*EXERCISE GOAL*.
For every line in the records below that holds "done", make a copy.

━━ THE RECORDS

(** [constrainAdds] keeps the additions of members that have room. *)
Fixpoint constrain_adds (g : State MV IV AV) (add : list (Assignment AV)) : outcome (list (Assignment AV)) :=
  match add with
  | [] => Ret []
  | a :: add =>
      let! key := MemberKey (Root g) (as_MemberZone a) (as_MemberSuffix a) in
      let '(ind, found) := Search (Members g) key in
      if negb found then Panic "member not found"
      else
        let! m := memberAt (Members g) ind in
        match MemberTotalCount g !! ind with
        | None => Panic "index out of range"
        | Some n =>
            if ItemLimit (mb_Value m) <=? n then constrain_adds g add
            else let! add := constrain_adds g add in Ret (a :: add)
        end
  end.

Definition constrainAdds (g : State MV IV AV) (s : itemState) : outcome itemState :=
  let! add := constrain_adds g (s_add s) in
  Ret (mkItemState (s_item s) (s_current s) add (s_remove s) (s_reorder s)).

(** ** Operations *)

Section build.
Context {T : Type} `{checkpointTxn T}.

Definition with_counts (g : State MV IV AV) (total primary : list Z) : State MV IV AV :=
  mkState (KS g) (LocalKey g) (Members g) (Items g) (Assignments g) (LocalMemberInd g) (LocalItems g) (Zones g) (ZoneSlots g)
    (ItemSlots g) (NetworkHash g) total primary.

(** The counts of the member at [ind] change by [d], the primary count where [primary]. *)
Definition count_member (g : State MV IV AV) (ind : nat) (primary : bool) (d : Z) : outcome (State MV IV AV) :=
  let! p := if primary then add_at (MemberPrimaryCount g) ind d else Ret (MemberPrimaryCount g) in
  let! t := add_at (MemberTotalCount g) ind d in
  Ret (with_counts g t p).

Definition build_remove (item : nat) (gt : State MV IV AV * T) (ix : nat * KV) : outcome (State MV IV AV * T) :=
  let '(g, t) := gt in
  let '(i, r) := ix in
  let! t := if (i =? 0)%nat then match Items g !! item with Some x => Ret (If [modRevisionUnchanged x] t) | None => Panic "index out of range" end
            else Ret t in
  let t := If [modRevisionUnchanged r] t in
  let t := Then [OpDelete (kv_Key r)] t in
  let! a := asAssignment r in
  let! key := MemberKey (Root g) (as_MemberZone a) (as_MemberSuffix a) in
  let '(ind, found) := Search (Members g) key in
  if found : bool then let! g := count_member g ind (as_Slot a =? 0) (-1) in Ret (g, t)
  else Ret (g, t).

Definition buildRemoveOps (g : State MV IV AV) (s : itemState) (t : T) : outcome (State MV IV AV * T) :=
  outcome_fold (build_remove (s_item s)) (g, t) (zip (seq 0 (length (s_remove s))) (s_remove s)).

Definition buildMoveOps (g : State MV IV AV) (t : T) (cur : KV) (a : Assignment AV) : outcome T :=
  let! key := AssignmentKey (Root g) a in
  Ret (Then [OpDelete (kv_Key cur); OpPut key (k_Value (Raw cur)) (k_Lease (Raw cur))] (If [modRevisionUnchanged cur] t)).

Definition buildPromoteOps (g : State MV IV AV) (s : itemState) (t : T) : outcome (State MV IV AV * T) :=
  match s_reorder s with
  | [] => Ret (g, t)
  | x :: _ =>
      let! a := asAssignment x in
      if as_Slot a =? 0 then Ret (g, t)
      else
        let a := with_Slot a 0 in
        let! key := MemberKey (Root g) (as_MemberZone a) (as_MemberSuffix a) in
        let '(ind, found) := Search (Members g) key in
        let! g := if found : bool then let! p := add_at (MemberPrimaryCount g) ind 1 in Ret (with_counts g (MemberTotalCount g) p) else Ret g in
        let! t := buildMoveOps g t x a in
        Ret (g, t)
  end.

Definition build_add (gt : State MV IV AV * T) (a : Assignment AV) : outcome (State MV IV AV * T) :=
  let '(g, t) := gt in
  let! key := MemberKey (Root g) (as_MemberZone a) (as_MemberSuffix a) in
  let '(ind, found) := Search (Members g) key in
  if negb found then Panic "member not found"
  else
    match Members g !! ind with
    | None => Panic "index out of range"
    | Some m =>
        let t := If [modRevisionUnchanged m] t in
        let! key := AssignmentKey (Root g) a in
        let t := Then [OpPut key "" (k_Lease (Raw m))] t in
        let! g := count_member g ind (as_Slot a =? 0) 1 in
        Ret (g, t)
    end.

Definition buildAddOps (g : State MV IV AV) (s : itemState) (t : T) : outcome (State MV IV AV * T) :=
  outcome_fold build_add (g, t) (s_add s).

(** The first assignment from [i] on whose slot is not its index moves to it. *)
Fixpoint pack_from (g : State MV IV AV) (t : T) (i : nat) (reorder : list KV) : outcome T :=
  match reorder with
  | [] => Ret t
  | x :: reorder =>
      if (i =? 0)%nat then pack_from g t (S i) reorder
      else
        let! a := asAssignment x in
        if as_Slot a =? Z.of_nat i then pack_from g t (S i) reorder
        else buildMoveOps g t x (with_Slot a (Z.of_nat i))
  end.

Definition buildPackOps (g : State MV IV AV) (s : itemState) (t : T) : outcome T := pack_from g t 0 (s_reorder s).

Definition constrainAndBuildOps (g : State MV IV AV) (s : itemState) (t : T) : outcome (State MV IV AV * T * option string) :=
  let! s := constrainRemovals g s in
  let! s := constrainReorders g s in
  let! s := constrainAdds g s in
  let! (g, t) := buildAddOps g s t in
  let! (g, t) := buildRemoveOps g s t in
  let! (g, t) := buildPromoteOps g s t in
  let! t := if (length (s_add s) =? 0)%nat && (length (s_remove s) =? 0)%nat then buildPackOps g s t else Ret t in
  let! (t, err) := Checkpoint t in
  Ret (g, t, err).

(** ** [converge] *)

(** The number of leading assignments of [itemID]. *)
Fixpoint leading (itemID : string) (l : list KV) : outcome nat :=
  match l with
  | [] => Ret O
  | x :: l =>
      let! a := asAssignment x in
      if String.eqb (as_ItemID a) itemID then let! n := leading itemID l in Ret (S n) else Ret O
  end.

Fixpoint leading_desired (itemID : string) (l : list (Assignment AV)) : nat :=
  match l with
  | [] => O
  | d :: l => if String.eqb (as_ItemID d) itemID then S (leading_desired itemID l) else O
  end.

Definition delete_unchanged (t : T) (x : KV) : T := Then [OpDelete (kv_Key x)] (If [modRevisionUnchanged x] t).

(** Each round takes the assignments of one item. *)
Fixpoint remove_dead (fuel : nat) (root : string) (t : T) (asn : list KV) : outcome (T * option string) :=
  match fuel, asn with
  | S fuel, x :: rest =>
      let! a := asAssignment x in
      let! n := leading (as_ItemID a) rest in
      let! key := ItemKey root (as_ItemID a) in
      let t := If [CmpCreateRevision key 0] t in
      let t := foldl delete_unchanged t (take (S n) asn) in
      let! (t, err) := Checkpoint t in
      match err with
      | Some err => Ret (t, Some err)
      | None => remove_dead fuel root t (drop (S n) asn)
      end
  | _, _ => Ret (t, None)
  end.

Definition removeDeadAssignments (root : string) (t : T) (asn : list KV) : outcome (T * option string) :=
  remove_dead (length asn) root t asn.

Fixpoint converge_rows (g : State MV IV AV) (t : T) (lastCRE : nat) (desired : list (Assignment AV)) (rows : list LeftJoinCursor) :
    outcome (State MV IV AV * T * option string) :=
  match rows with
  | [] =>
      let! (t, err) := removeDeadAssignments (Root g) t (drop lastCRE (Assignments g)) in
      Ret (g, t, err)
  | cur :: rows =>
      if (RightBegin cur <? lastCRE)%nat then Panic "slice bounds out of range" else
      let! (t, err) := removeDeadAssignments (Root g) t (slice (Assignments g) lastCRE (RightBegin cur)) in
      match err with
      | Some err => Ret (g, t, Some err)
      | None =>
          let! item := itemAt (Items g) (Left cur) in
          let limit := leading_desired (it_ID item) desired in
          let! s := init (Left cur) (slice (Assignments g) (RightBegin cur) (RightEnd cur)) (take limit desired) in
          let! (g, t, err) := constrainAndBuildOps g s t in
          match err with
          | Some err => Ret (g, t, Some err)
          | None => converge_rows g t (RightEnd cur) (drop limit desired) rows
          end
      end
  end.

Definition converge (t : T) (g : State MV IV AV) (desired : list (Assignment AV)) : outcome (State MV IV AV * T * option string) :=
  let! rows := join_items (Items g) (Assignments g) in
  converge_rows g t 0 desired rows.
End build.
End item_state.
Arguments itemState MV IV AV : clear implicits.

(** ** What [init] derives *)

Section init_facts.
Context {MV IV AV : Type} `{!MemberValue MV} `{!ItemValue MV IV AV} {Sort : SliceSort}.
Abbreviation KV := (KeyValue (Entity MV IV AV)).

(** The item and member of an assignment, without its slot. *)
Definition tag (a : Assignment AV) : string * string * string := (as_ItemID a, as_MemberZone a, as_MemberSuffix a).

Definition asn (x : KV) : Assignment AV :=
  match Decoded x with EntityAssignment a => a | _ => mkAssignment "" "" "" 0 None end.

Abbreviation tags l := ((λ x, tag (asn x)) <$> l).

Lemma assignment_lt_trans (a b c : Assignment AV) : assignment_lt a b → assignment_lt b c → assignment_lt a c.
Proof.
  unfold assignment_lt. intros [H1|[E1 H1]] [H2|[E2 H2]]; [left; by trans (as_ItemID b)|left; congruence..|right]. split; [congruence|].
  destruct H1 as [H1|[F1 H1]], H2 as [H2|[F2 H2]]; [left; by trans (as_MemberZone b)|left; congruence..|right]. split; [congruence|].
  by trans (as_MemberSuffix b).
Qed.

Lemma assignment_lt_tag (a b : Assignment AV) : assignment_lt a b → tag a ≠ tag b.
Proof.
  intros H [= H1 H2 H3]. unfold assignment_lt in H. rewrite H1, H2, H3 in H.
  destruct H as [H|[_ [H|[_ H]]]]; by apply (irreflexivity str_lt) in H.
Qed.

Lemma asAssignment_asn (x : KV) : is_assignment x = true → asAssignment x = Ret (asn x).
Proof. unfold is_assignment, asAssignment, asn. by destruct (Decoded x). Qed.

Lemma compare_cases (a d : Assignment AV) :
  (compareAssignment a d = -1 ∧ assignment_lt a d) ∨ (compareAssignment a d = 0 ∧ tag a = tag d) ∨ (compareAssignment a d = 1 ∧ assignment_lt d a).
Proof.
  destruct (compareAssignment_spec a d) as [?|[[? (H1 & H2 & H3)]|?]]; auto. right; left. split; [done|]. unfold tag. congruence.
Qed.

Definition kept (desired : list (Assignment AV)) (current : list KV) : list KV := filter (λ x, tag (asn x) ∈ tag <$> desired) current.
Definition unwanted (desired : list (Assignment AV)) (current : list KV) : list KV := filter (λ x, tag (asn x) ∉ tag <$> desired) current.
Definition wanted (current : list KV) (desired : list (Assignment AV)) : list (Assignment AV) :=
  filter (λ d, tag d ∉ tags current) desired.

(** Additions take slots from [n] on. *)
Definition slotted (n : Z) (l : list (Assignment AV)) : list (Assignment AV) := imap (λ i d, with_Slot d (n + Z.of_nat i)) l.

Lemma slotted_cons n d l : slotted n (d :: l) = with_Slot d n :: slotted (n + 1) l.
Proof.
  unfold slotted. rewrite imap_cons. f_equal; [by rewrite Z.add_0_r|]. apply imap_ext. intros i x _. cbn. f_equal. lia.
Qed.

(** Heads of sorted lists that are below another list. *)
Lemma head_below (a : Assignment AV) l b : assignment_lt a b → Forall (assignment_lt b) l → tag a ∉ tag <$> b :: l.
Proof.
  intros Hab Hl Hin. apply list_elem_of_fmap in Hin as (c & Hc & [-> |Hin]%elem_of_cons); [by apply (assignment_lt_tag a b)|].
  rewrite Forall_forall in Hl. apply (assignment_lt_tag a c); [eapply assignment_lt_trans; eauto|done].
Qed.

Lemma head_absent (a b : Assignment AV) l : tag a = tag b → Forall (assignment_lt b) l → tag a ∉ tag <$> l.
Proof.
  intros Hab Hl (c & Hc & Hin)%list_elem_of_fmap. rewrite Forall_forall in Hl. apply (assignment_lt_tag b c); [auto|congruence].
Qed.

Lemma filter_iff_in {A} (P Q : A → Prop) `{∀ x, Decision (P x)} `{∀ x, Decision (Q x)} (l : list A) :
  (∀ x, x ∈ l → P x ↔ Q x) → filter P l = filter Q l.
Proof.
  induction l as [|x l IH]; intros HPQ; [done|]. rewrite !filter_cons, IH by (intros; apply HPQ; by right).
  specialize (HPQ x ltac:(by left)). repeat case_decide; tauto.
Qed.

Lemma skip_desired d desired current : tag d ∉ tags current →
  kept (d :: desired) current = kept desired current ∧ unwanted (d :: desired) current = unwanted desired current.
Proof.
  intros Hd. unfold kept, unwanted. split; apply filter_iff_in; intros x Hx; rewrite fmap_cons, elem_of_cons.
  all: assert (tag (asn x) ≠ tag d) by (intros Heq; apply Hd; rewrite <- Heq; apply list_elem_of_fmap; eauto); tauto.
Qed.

━━━━

*TASK RESPONSE*.
  destruct (compareAssignment_spec a d) as [?|[[? (H1 & H2 & H3)]|?]]; auto. right; left. split; [done|]. unfold tag. congruence.
  rewrite Forall_forall in Hl. apply (assignment_lt_tag a c); [eapply assignment_lt_trans; eauto|done].
  induction l as [|x l IH]; intros HPQ; [done|]. rewrite !filter_cons, IH by (intros; apply HPQ; by right).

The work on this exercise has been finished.